EXTRACTED INFORMATION below:

(* ===== verification/AesCcm.v ===== *)
(** CTR, CCM and CCMP of src/userspace/libbcmcrypto/src/aes.c.  The buffers the
    routines encrypt in place live in the flat memory of Mem.v; the local arrays
    (the counter block, the MAC, the nonce and the AAD that [aes_ccmp_cal_params]
    fills) are lists.  size_t is 32 bits wide, as on the routers the code is built
    for. *)
From stdpp Require Import base numbers list.
From Stdlib Require Import ZArith Lia.
From S2P Require Import Prelude AesTables Mem Rijndael AesCbc.

(** ** Definitions *)

Definition AES_CTR_MAXBLOCKS : Z := Z.shiftl 1 16.
Definition AES_CCM_LEN_FIELD_LEN : Z := 2.
Definition AES_CCM_AAD_MAX_LEN : Z := 0xFEFF.
Definition AES_CCM_NONCE_LEN : nat := 13.
Definition AES_CCM_CRYPT_FLAGS : Z := (AES_CCM_LEN_FIELD_LEN - 1)%Z.
Definition AES_CCM_AUTH_LEN : nat := 8.
Definition AES_CCM_AUTH_FLAGS : Z := (4 * (8 - 2) + (AES_CCM_LEN_FIELD_LEN - 1))%Z.
Definition AES_CCM_AUTH_AAD_FLAG : Z := 0x40.

(** [a - b] on size_t. *)
Definition size_sub (a b : Z) : Z := wrap32 (a - b).

(** [ctr[15]++; if (!ctr[15]) ctr[14]++;] on uint8. *)
Definition ctr_inc (ctr : list Z) : list Z :=
  let c := <[15 := wrap8 (idx ctr 15 + 1)]> ctr in
  if (idx c 15 =? 0)%Z then <[14 := wrap8 (idx c 14 + 1)]> c else c.

(** Memory, counter block, [ptxt] and [ctxt]. *)
Record ctr_st := Ctr { ct_m : mem; ct_ctr : list Z; ct_in : nat; ct_out : nat }.

Definition ctr_step (nr : Z) (rk : list Z) (s : ctr_st) : ctr_st :=
  let tmp := aes_block_encrypt nr rk (ct_ctr s) in
  Ctr (wr (ct_m s) (ct_out s) (xor_bytes (rd (ct_m s) (ct_in s) 16) tmp))
      (ctr_inc (ct_ctr s)) (ct_in s + 16) (ct_out s + 16).

(** [None] is the return value -1, with the memory untouched. *)
Definition aes_ctr_crypt (rk : list Z) (key_len : Z) (nonce : list Z) (m : mem)
    (data_len : Z) (ptxt ctxt : nat) : option mem :=
  if (16 * AES_CTR_MAXBLOCKS <? data_len)%Z then None
  else
    let nr := AES_ROUNDS key_len in
    let n := Z.to_nat data_len in
    let s := Nat.iter (n / 16) (ctr_step nr rk) (Ctr m (take 16 nonce) ptxt ctxt) in
    if n mod 16 =? 0 then Some (ct_m s)
    else
      let tmp := aes_block_encrypt nr rk (ct_ctr s) in
      Some (wr (ct_m s) (ct_out s) (xor_bytes (rd (ct_m s) (ct_in s) (n mod 16)) tmp)).

(** [while (j--) { X[k] ^= *aad++; k++; if (k == 16) { X = E(X); k = 0; } }] *)
Fixpoint ccm_absorb (E : list Z -> list Z) (X : list Z) (k : nat) (bs : list Z) : list Z * nat :=
  match bs with
  | [] => (X, k)
  | b :: bs =>
      let X := alter (fun x => Z.lxor x b) k X in
      if S k =? 16 then ccm_absorb E (E X) 0 bs else ccm_absorb E X (S k) bs
  end.

(** The whole blocks of the message, then [X[k] ^= *ptxt++] on the rest. *)
Definition ccm_mac_data (E : list Z -> list Z) (X data : list Z) : list Z :=
  let n := length data / 16 in
  let X := fold_left (fun X b => E (xor_bytes X b)) (chunk 16 n data) X in
  let r := drop (16 * n) data in
  if length data mod 16 =? 0 then X
  else E (xor_bytes X (r ++ replicate (16 - length r) 0%Z)).

Definition ccm_B_0 (nonce : list Z) (aad_len data_len : Z) : list Z :=
  let flags := if (aad_len =? 0)%Z then AES_CCM_AUTH_FLAGS
               else Z.lor AES_CCM_AUTH_FLAGS AES_CCM_AUTH_AAD_FLAG in
  flags :: take AES_CCM_NONCE_LEN nonce ++
  [Z.land (wrap8 (Z.shiftr data_len 8)) 0xff; wrap8 (Z.land data_len 0xff)].

Definition aes_ccm_mac (rk : list Z) (key_len : Z) (nonce aad data : list Z) : option (list Z) :=
  let aad_len := Z.of_nat (length aad) in
  if (AES_CCM_AAD_MAX_LEN <? aad_len)%Z then None
  else
    let E := aes_block_encrypt (AES_ROUNDS key_len) rk in
    let X := E (ccm_B_0 nonce aad_len (Z.of_nat (length data))) in
    let X :=
      if (aad_len =? 0)%Z then X
      else
        let X := alter (fun x => Z.lxor x (Z.land (Z.shiftr aad_len 8) 0xff)) 0 X in
        let X := alter (fun x => Z.lxor x (Z.land aad_len 0xff)) 1 X in
        let '(X, k) := ccm_absorb E X 2 aad in
        if k mod 16 =? 0 then X else E X in
    Some (take AES_CCM_AUTH_LEN (ccm_mac_data E X data)).

Definition ccm_ctr0 (nonce : list Z) (hi lo : Z) : list Z :=
  AES_CCM_CRYPT_FLAGS :: take AES_CCM_NONCE_LEN nonce ++ [hi; lo].

(** The data at [ptxt] is encrypted to [ctxt] and the encrypted MAC stored at [mac].
    The flag is the return value 0 (false: -1); the memory is what the call leaves
    on either return. *)
Definition aes_ccm_encrypt (rk : list Z) (key_len : Z) (nonce aad : list Z) (m : mem)
    (data_len : Z) (ptxt ctxt mac : nat) : bool * mem :=
  match aes_ccm_mac rk key_len nonce aad (rd m ptxt (Z.to_nat data_len)) with
  | None => (false, m)
  | Some X =>
      match aes_ctr_crypt rk key_len (ccm_ctr0 nonce 0 0) X 8 0 0 with
      | None => (false, m)
      | Some X =>
          let m1 := wr m mac (take AES_CCM_AUTH_LEN X) in
          match aes_ctr_crypt rk key_len (ccm_ctr0 nonce 0 1) m1 data_len ptxt ctxt with
          | None => (false, m1)
          | Some m2 => (true, m2)
          end
      end
  end.

Definition aes_ccm_decrypt (rk : list Z) (key_len : Z) (nonce aad : list Z) (m : mem)
    (data_len : Z) (ctxt ptxt : nat) : bool * mem :=
  let len := size_sub data_len 8 in
  match aes_ctr_crypt rk key_len (ccm_ctr0 nonce 0 1) m len ctxt ptxt with
  | None => (false, m)
  | Some m1 =>
      let d := Z.to_nat len in
      match aes_ctr_crypt rk key_len (ccm_ctr0 nonce 0 0) m1 8 (ctxt + d) (ptxt + d) with
      | None => (false, m1)
      | Some m2 =>
          match aes_ccm_mac rk key_len nonce aad (rd m2 ptxt d) with
          | None => (false, m2)
          | Some X => (bool_decide (X = rd m2 (ptxt + d) AES_CCM_AUTH_LEN), m2)
          end
      end
  end.

(** *** CCMP: the parameters read from the 802.11 header *)

Definition FC_TODS : Z := 0x100.
Definition FC_FROMDS : Z := 0x200.
Definition FC_SUBTYPE_MASK : Z := 0xF0.
Definition FC_TYPE (fc : Z) : Z := Z.shiftr (Z.land fc 0xC) 2.
Definition AES_CCMP_FC_MASK : Z :=
  Z.lnot (Z.lor (Z.lor (Z.lor 0x0070 0x800) 0x1000) 0x2000).
Definition AES_CCMP_LEGACY_FC_MASK : Z := Z.lnot 0x800.
Definition DOT11_A3_HDR_LEN : nat := 24.
Definition DOT11_A4_HDR_LEN : nat := 30.

(** [ltoh16] of a packed field. *)
Definition le16 (h : list Z) (o : nat) : Z :=
  Z.lor (nth o h 0%Z) (Z.shiftl (nth (o + 1) h 0%Z) 8).
Definition put16 (x : Z) : list Z := [wrap8 (Z.land x 0xff); wrap8 (Z.land (Z.shiftr x 8) 0xff)].

Record ccmp_params := CcmpParams { cp_nonce : list Z; cp_aad : list Z; cp_lh : nat }.

(** [*la] is the length of [cp_aad]: see [aes_ccmp_la]. *)
Definition aes_ccmp_cal_params (h : list Z) (legacy : bool) (nonce_1st_byte : Z) : ccmp_params :=
  let fc := le16 h 0 in
  let subtype := Z.shiftr (Z.land fc FC_SUBTYPE_MASK) 4 in
  let wds := (Z.land fc (Z.lor FC_TODS FC_FROMDS) =? Z.lor FC_TODS FC_FROMDS)%Z in
  let qos := (FC_TYPE fc =? 2)%Z && negb (Z.land subtype 8 =? 0)%Z in
  let qc := if qos then le16 h (if wds then DOT11_A4_HDR_LEN else DOT11_A3_HDR_LEN) else 0%Z in
  let addlen := (if wds then 6 else 0) + (if qos then 2 else 0) in
  let lh := DOT11_A3_HDR_LEN + 8 + addlen in
  let iv i := nth (DOT11_A3_HDR_LEN + addlen + i) h 0%Z in
  let nonce := nonce_1st_byte :: rd h 10 6 ++ [iv 7; iv 6; iv 5; iv 4; iv 1; iv 0] in
  let fc := Z.land fc (if legacy then AES_CCMP_LEGACY_FC_MASK else AES_CCMP_FC_MASK) in
  let seq := Z.land (le16 h 22) (if legacy then 0x0000 else 0x000f)%Z in
  let aad := put16 fc ++ rd h 4 18 ++ put16 seq ++ (if wds then rd h 24 6 else []) ++
             (if qos then put16 (Z.land qc (if legacy then 0xffff else 0x000f)%Z) else []) in
  CcmpParams nonce aad lh.

(** AES_CCMP_ENCRYPT_SUCCESS 0, AES_CCMP_ENCRYPT_ERROR -1; the frame is at [p]. *)
Definition aes_ccmp_encrypt (rk : list Z) (key_len data_len : Z) (m : mem) (p : nat)
    (legacy : bool) (nonce_1st_byte : Z) : Z * mem :=
  let c := aes_ccmp_cal_params (drop p m) legacy nonce_1st_byte in
  let '(ok, m') := aes_ccm_encrypt rk key_len (cp_nonce c) (cp_aad c) m
    (size_sub data_len (Z.of_nat (cp_lh c))) (p + cp_lh c) (p + cp_lh c) (p + Z.to_nat data_len) in
  (if ok then 0 else -1, m')%Z.

(** AES_CCMP_DECRYPT_SUCCESS 0, AES_CCMP_DECRYPT_MIC_FAIL -2. *)
Definition aes_ccmp_decrypt (rk : list Z) (key_len data_len : Z) (m : mem) (p : nat)
    (legacy : bool) (nonce_1st_byte : Z) : Z * mem :=
  let c := aes_ccmp_cal_params (drop p m) legacy nonce_1st_byte in
  let '(ok, m') := aes_ccm_decrypt rk key_len (cp_nonce c) (cp_aad c) m
    (size_sub data_len (Z.of_nat (cp_lh c))) (p + cp_lh c) (p + cp_lh c) in
  (if ok then 0 else -2, m')%Z.

#[local] Arguments Nat.div : simpl never.
#[local] Arguments Nat.modulo : simpl never.
#[local] Arguments Nat.mul : simpl never.
#[local] Opaque rijndaelEncrypt.

(** ** The key stream *)

Lemma aes_block_encrypt_length nr rk b : length (aes_block_encrypt nr rk b) = 16.
Proof. Transparent rijndaelEncrypt. unfold aes_block_encrypt, rijndaelEncrypt. by destruct (enc_loop _ _ _ _). Qed.

(** The blocks [E ctr, E (ctr+1), ...]. *)
Fixpoint ctr_stream (E : list Z -> list Z) (ctr : list Z) (n : nat) : list Z :=
  match n with
  | O => []
  | S n => E ctr ++ ctr_stream E (ctr_inc ctr) n
  end.

Section ctr.
Context (nr : Z) (rk : list Z).
#[local] Abbreviation E := (aes_block_encrypt nr rk).

Lemma ctr_stream_length ctr n : length (ctr_stream E ctr n) = 16 * n.
Proof.
  revert ctr. induction n as [|n IH]; intros ctr; cbn [ctr_stream]; [done|].
  rewrite length_app, IH, aes_block_encrypt_length. lia.
Qed.

Lemma ctr_stream_snoc ctr n :
  ctr_stream E ctr (S n) = ctr_stream E ctr n ++ E (Nat.iter n ctr_inc ctr).
Proof.
  revert ctr. induction n as [|n IH]; intros ctr.
  - simpl. by rewrite app_nil_r.
  - change (ctr_stream E ctr (S (S n))) with (E ctr ++ ctr_stream E (ctr_inc ctr) (S n)).
    rewrite IH, Nat.iter_succ_r. cbn [ctr_stream]. by rewrite app_assoc.
Qed.

Lemma ctr_iter_scalars n m ctr p c : let s := Nat.iter n (ctr_step nr rk) (Ctr m ctr p c) in
  ct_ctr s = Nat.iter n ctr_inc ctr /\ ct_in s = p + 16 * n /\ ct_out s = c + 16 * n.
Proof.
  induction n as [|n IH]; simpl; [split_and!; [done|lia|lia]|]. simpl in IH. destruct IH as (-> & -> & ->).
  split_and!; [done|lia|lia].
Qed.

(** The loop exclusive-ors the key stream onto the input, in place or not. *)
Lemma ctr_iter n m ctr p c :
  p + 16 * n <= length m -> c + 16 * n <= length m -> same_or_disj p c (16 * n) ->
  let m' := ct_m (Nat.iter n (ctr_step nr rk) (Ctr m ctr p c)) in
  length m' = length m /\
  rd m' c (16 * n) = xor_bytes (rd m p (16 * n)) (ctr_stream E ctr n) /\
  (forall o k, o + k <= length m -> disj c (16 * n) o k -> rd m' o k = rd m o k).
Proof.
  revert m ctr p c. induction n as [|n IH]; intros m ctr p c Hp Hc Hd; [done|].
  rewrite Nat.iter_succ_r. unfold ctr_step at 2. cbn [ct_m ct_ctr ct_in ct_out].
  set (w := xor_bytes (rd m p 16) (E ctr)).
  assert (Hw : length w = 16).
  { unfold w. rewrite xor_bytes_length, rd_length, aes_block_encrypt_length; lia. }
  assert (Hl : length (wr m c w) = length m) by (apply wr_length; lia).
  destruct (IH (wr m c w) (ctr_inc ctr) (p + 16) (c + 16)) as (IHl & IHr & IHk);
    [lia|lia|unfold same_or_disj, disj in *; lia|].
  rewrite Hl in *. split_and!; [done| |].
  - replace (16 * S n) with (16 + 16 * n) by lia. rewrite !rd_app, IHr.
    rewrite (IHk c 16) by (unfold disj; lia). rewrite rd_wr_same by lia. cbn [ctr_stream].
    rewrite xor_bytes_app by (rewrite rd_length, aes_block_encrypt_length; lia).
    do 2 f_equal. apply rd_wr_disj; [lia|lia|unfold same_or_disj, disj in *; lia].
  - intros o k Ho Hk. rewrite IHk by (unfold disj in *; lia).
    apply rd_wr_disj; [lia|lia|unfold disj in *; lia].
Qed.
End ctr.

(** What [aes_ctr_crypt] stores: the data exclusive-or the key stream. *)
Definition ctr_pad (rk : list Z) (key_len : Z) (nonce : list Z) (n : nat) : list Z :=
  take n (ctr_stream (aes_block_encrypt (AES_ROUNDS key_len) rk) (take 16 nonce) (n / 16 + 1)).

Lemma ctr_pad_length rk kl nonce n : length (ctr_pad rk kl nonce n) = n.
Proof.
  unfold ctr_pad. rewrite length_take, ctr_stream_length.
  pose proof (Nat.div_mod_eq n 16). pose proof (Nat.mod_upper_bound n 16). lia.
Qed.
#[export] Hint Rewrite ctr_pad_length xor_bytes_length : len.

End of EXTRACTED INFORMATION.

_GOAL OF THE EXERCISE_
Set down, exactly as they appear above, all lines from the one that has "set (w := xor_bytes (rd m p 16) (E ctr))." down to the one that has "- replace (16", including those two and no others.

_REPLY_
  set (w := xor_bytes (rd m p 16) (E ctr)).
  assert (Hw : length w = 16).
  { unfold w. rewrite xor_bytes_length, rd_length, aes_block_encrypt_length; lia. }
  assert (Hl : length (wr m c w) = length m) by (apply wr_length; lia).
  destruct (IH (wr m c w) (ctr_inc ctr) (p + 16) (c + 16)) as (IHl & IHr & IHk);
    [lia|lia|unfold same_or_disj, disj in *; lia|].
  rewrite Hl in *. split_and!; [done| |].
  - replace (16 * S n) with (16 + 16 * n) by lia. rewrite !rd_app, IHr.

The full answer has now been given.